Write out the data below exactly, beginning with the first line and ending once the line that has "Definition ddiv : double" is written.

Saved data entries:
• • • • •
(* ===== verification/_CoqProject ===== *)
-Q . S2P
Prelude.v
Doubles.v
Text.v
Config.v
HttpClient.v
RdpGate.v
Pack.v
Credential.v
CredentialSafety.v
Logon.v
Forget.v
Display.v
Verdict.v
ComModule.v
Provider.v
CredentialImage.v
ReedSolomon.v
QrSegments.v
QrCode.v
QrReader.v
QrDrawing.v
QrLayout.v
QrBlocks.v
QrTrials.v
QrEncoding.v
QrRoundtrip.v
TileImages.v
TileResources.v
Secrets.v
TileObject.v
WebAuthn.v
LogFile.v
ProviderFiles.v
Service.v
DebugFields.v
DebugLog.v
Diagnostics.v
LinkBinding.v
LinkHost.v
InputQueue.v
RemoteMouse.v
Startup.v
InputBlock.v
ServiceControl.v
Capture.v
CaptureThread.v
Window.v
LinuxRunner.v
(* ===== verification/Doubles.v ===== *)
(** * IEEE doubles

    The [double]s of the code are [SpecFloat]'s binary64 with rounding to nearest
    even. The code computes with them on [int]s only: it scales by a quotient and
    cuts or rounds the fraction off. Here is what each of these operations returns,
    as inequalities between integers; a finite double [m * 2 ^ e] is compared with a
    quotient [A / d] after both are multiplied by [d] and a power of two. *)
From Stdlib Require Import SpecFloat.
From S2P Require Import Prelude.

Definition double := spec_float.
Definition of_int (z : Z) : double := binary_normalize 53 1024 z 0 false.
Definition ddiv : double → double → double := SFdiv 53 1024.
Definition dmul : double → double → double := SFmul 53 1024.
Definition dsub : double → double → double := SFsub 53 1024.
(** [std::min], which returns its first argument unless the second is smaller. *)
Definition dmin (a b : double) : double := if SFltb b a then b else a.

(** [static_cast<int>]: the fraction is cut off. *)
Definition to_int (x : double) : Z :=
  match x with
  | S754_finite s m e =>
    let v := if 0 <=? e then Zpos m * 2 ^ e else Zpos m / 2 ^ (- e) in if s then - v else v
  | _ => 0
  end.

(** [std::round]: to the nearest integer, halves away from zero. *)
Definition dround (x : double) : double :=
  match x with
  | S754_finite s m e =>
    if 0 <=? e then x else
    match (Zpos m + 2 ^ (- e - 1)) / 2 ^ (- e) with
    | Zpos v => of_int (if s then Zneg v else Zpos v)
    | _ => S754_zero s
    end
  | _ => x
  end.
(** [std::clamp]. *)
Definition dclamp (v lo hi : double) : double := if SFltb v lo then lo else if SFltb hi v then hi else v.
(* ===== verification/Text.v ===== *)
(** * Text helpers of the credential provider

    [windows/credential_provider/common.h]: JSON escaping and the ad-hoc JSON
    field extractors, Base64URL, the log level inference, and the twin of the
    JSON escaper in [windows/runner/link_agent_binding_bridge.cpp]. *)
From S2P Require Import Prelude.

(** ** JSON escaping *)
Definition hex_digits : str := B "0123456789abcdef".
Definition hex (i : Z) : Z := nth (Z.to_nat i) hex_digits 0.

(** One iteration of the loop of [EscapeJson]. *)
Definition escape_char (c : Z) : str :=
  if c =? 34 then [92; 34] else
  if c =? 92 then [92; 92] else
  if c =? 8 then B "\b" else
  if c =? 12 then B "\f" else
  if c =? 10 then B "\n" else
  if c =? 13 then B "\r" else
  if c =? 9 then B "\t" else
  if c <? 32 then B "\u00" ++ [hex (Z.shiftr c 4); hex (Z.land c 15)]
  else [c].

Definition EscapeJson (s : str) : str := s ≫= escape_char.

(** [JsonString] of the binding bridge: the same loop, with the quotes. *)
Definition JsonString (s : str) : str :=
  [dq] ++ foldl (λ encoded c, encoded ++ escape_char c) [] s ++ [dq].

(** ** Base64URL *)
Definition b64_lookup : str :=
  B "ABCDEFGHIJKLMNOPQRSTUVWXYZabcdefghijklmnopqrstuvwxyz0123456789-_".
Definition b64_char (i : Z) : Z := nth (Z.to_nat i) b64_lookup 0.

(** [while (valb >= 0)]: at most [valb / 6 + 1] rounds. *)
Fixpoint b64_emit (fuel : nat) (val valb : Z) (out : str) : Z * str :=
  match fuel with
  | O => (valb, out)
  | S fuel' =>
    if 0 <=? valb
    then b64_emit fuel' val (valb - 6) (out ++ [b64_char (Z.land (Z.shiftr val valb) 63)])
    else (valb, out)
  end.

Fixpoint b64_encode_loop (data : str) (val valb : Z) (out : str) : Z * Z * str :=
  match data with
  | [] => (val, valb, out)
  | d :: data' =>
    let val := i32 (Z.shiftl val 8 + d) in
    let valb := valb + 8 in
    let '(valb, out) := b64_emit (S (Z.to_nat valb)) val valb out in
    b64_encode_loop data' val valb out
  end.

Definition Base64UrlEncode (data : str) : str :=
  let '(val, valb, out) := b64_encode_loop data 0 (-6) [] in
  if -6 <? valb
  then out ++ [b64_char (Z.land (Z.shiftr (i32 (Z.shiftl val 8)) (valb + 8)) 63)]
  else out.

(** The table [T] of [Base64UrlDecode]. *)
Definition b64_T : list Z :=
  foldl (λ T i, <[Z.to_nat (b64_char (Z.of_nat i)) := Z.of_nat i]> T)
    (replicate 256 (-1)) (seq 0 64).

Fixpoint b64_decode_loop (s : str) (val valb : Z) (out : str) : str :=
  match s with
  | [] => out
  | c :: s' =>
    let t := nth (Z.to_nat c) b64_T (-1) in
    if t =? -1 then out else
    let val := i32 (Z.shiftl val 6 + t) in
    let valb := valb + 6 in
    if 0 <=? valb
    then b64_decode_loop s' val (valb - 8) (out ++ [Z.land (Z.shiftr val valb) 255])
    else b64_decode_loop s' val valb out
  end.

Definition Base64UrlDecode (s : str) : str := b64_decode_loop s 0 (-8) [].

(** ** JSON field extractors *)
Definition needle_of (key : str) : str := [dq] ++ key ++ [dq].

Definition ExtractJsonString (json key : str) : str :=
  match find json (needle_of key) 0 with
  | None => []
  | Some pos =>
    match find_ch json 58 (pos + length (needle_of key)) with
    | None => []
    | Some pos =>
      match find_ch json dq (pos + 1) with
      | None => []
      | Some pos =>
        match find_ch json dq (pos + 1) with
        | None => []
        | Some e => substr json (pos + 1) (e - pos - 1)
        end
      end
    end
  end.

Definition ExtractJsonBool (json key : str) : bool :=
  match find json (needle_of key) 0 with
  | None => false
  | Some pos =>
    match find_ch json 58 (pos + length (needle_of key)) with
    | None => false
    | Some pos =>
      let truePos := find json (B "true") pos in
      let commaPos := find_first_of json [44; 125; 10] pos in
      match truePos, commaPos with
      | Some t, None => true
      | Some t, Some c => (t <? c)%nat
      | None, _ => false
      end
    end
  end.

Definition is_digit (c : Z) : bool := (48 <=? c) && (c <=? 57).

(** [atoi] of a run of digits; the C runtime saturates on overflow. *)
Definition atoi (ds : str) : Z :=
  Z.min INT_MAX (foldl (λ acc d, acc * 10 + (d - 48)) 0 ds).

Fixpoint take_while (f : Z → bool) (s : str) : str :=
  match s with
  | [] => []
  | c :: s' => if f c then c :: take_while f s' else []
  end.
Fixpoint drop_while (f : Z → bool) (s : str) : str :=
  match s with
  | [] => []
  | c :: s' => if f c then drop_while f s' else s
  end.

Definition ExtractJsonInt (json key : str) (fallback : Z) : Z :=
  match find json (needle_of key) 0 with
  | None => fallback
  | Some pos =>
    match find_ch json 58 (pos + length (needle_of key)) with
    | None => fallback
    | Some pos =>
      let rest := drop_while (λ c, (c =? 32) || (c =? 9)) (drop (pos + 1) json) in
      let digits := take_while is_digit rest in
      if decide (digits = []) then fallback else atoi digits
    end
  end.

(** ** Log level inference *)
Inductive LogLevel := INFO | WARN | ERROR.
#[export] Instance LogLevel_eq : EqDecision LogLevel.
Proof. solve_decision. Defined.

Definition InferCPLogLevel (text : option wstr) : LogLevel :=
  match text with
  | None => INFO
  | Some text =>
    if existsb (containsb text)
         [W "CRITICAL"; W "ERR"; W "err="; W "failed"; W "FAIL"; W "отказ"; W "error"; W "Error"]
    then ERROR
    else if existsb (containsb text)
              [W "WARN"; W "warn"; W "Warning"; W "timeout"; W "отклонён"]
    then WARN else INFO
  end.

(** ** Specifications *)

(** RFC 8259: the reader of a string body, up to the closing quote. *)
Definition unhex (c : Z) : Z := if c <? 58 then c - 48 else c - 87.

Fixpoint json_read (s : str) : option (str * str) :=
  let ret (c : Z) (o : option (str * str)) := (λ '(b, r), (c :: b, r)) <$> o in
  match s with
  | [] => None
  | c :: s1 =>
    if c =? 34 then Some ([], s1) else
    if c <? 32 then None else
    if c =? 92 then
      match s1 with
      | e :: s2 =>
        if (e =? 34) || (e =? 92) || (e =? 47) then ret e (json_read s2) else
        if e =? 98 then ret 8 (json_read s2) else
        if e =? 102 then ret 12 (json_read s2) else
        if e =? 110 then ret 10 (json_read s2) else
        if e =? 114 then ret 13 (json_read s2) else
        if e =? 116 then ret 9 (json_read s2) else
        if e =? 117 then
          match s2 with
          | 48 :: 48 :: h :: l :: s3 => ret (unhex h * 16 + unhex l) (json_read s3)
          | _ => None
          end
        else None
      | [] => None
      end
    else ret c (json_read s1)
  end.

(** RFC 4648, section 5, without padding: the sextets of a byte string. *)
Fixpoint b64_sextets (l : str) : list Z :=
  match l with
  | [] => []
  | [a] => [a / 4; (a mod 4) * 16]
  | [a; b] => [a / 4; (a mod 4) * 16 + b / 16; (b mod 16) * 4]
  | a :: b :: c :: r =>
    [a / 4; (a mod 4) * 16 + b / 16; (b mod 16) * 4 + c / 64; c mod 64] ++ b64_sextets r
  end.

(** A flat object of string fields, as the server renders it. *)
Definition render_field (f : str * str) : str := [dq] ++ f.1 ++ [dq; 58; dq] ++ f.2 ++ [dq].
Fixpoint render_fields (fs : list (str * str)) : str :=
  match fs with
  | [] => []
  | [f] => render_field f
  | f :: fs' => render_field f ++ [44] ++ render_fields fs'
  end.
Definition render_object (fs : list (str * str)) : str := [123] ++ render_fields fs ++ [125].
Definition tokens (fs : list (str * str)) : list str := fs ≫= λ f, [f.1; f.2].

(** A text cut at its quotes. *)
Definition quote_join (s0 : str) (segs : list str) : str := s0 ++ (segs ≫= cons dq).

(** ** Lemmas *)
Lemma Z_in_seqZ c n : 0 <= c < n → c ∈ seqZ 0 n.
Proof. intros. apply elem_of_seqZ. lia. Qed.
• • • • •
» Answer for the task:
(* ===== verification/_CoqProject ===== *)
-Q . S2P
Prelude.v
Doubles.v
Text.v
Config.v
HttpClient.v
RdpGate.v
Pack.v
Credential.v
CredentialSafety.v
Logon.v
Forget.v
Display.v
Verdict.v
ComModule.v
Provider.v
CredentialImage.v
ReedSolomon.v
QrSegments.v
QrCode.v
QrReader.v
QrDrawing.v
QrLayout.v
QrBlocks.v
QrTrials.v
QrEncoding.v
QrRoundtrip.v
TileImages.v
TileResources.v
Secrets.v
TileObject.v
WebAuthn.v
LogFile.v
ProviderFiles.v
Service.v
DebugFields.v
DebugLog.v
Diagnostics.v
LinkBinding.v
LinkHost.v
InputQueue.v
RemoteMouse.v
Startup.v
InputBlock.v
ServiceControl.v
Capture.v
CaptureThread.v
Window.v
LinuxRunner.v
(* ===== verification/Doubles.v ===== *)
(** * IEEE doubles

    The [double]s of the code are [SpecFloat]'s binary64 with rounding to nearest
    even. The code computes with them on [int]s only: it scales by a quotient and
    cuts or rounds the fraction off. Here is what each of these operations returns,
    as inequalities between integers; a finite double [m * 2 ^ e] is compared with a
    quotient [A / d] after both are multiplied by [d] and a power of two. *)
From Stdlib Require Import SpecFloat.
From S2P Require Import Prelude.

Definition double := spec_float.
Definition of_int (z : Z) : double := binary_normalize 53 1024 z 0 false.
Definition ddiv : double → double → double := SFdiv 53 1024.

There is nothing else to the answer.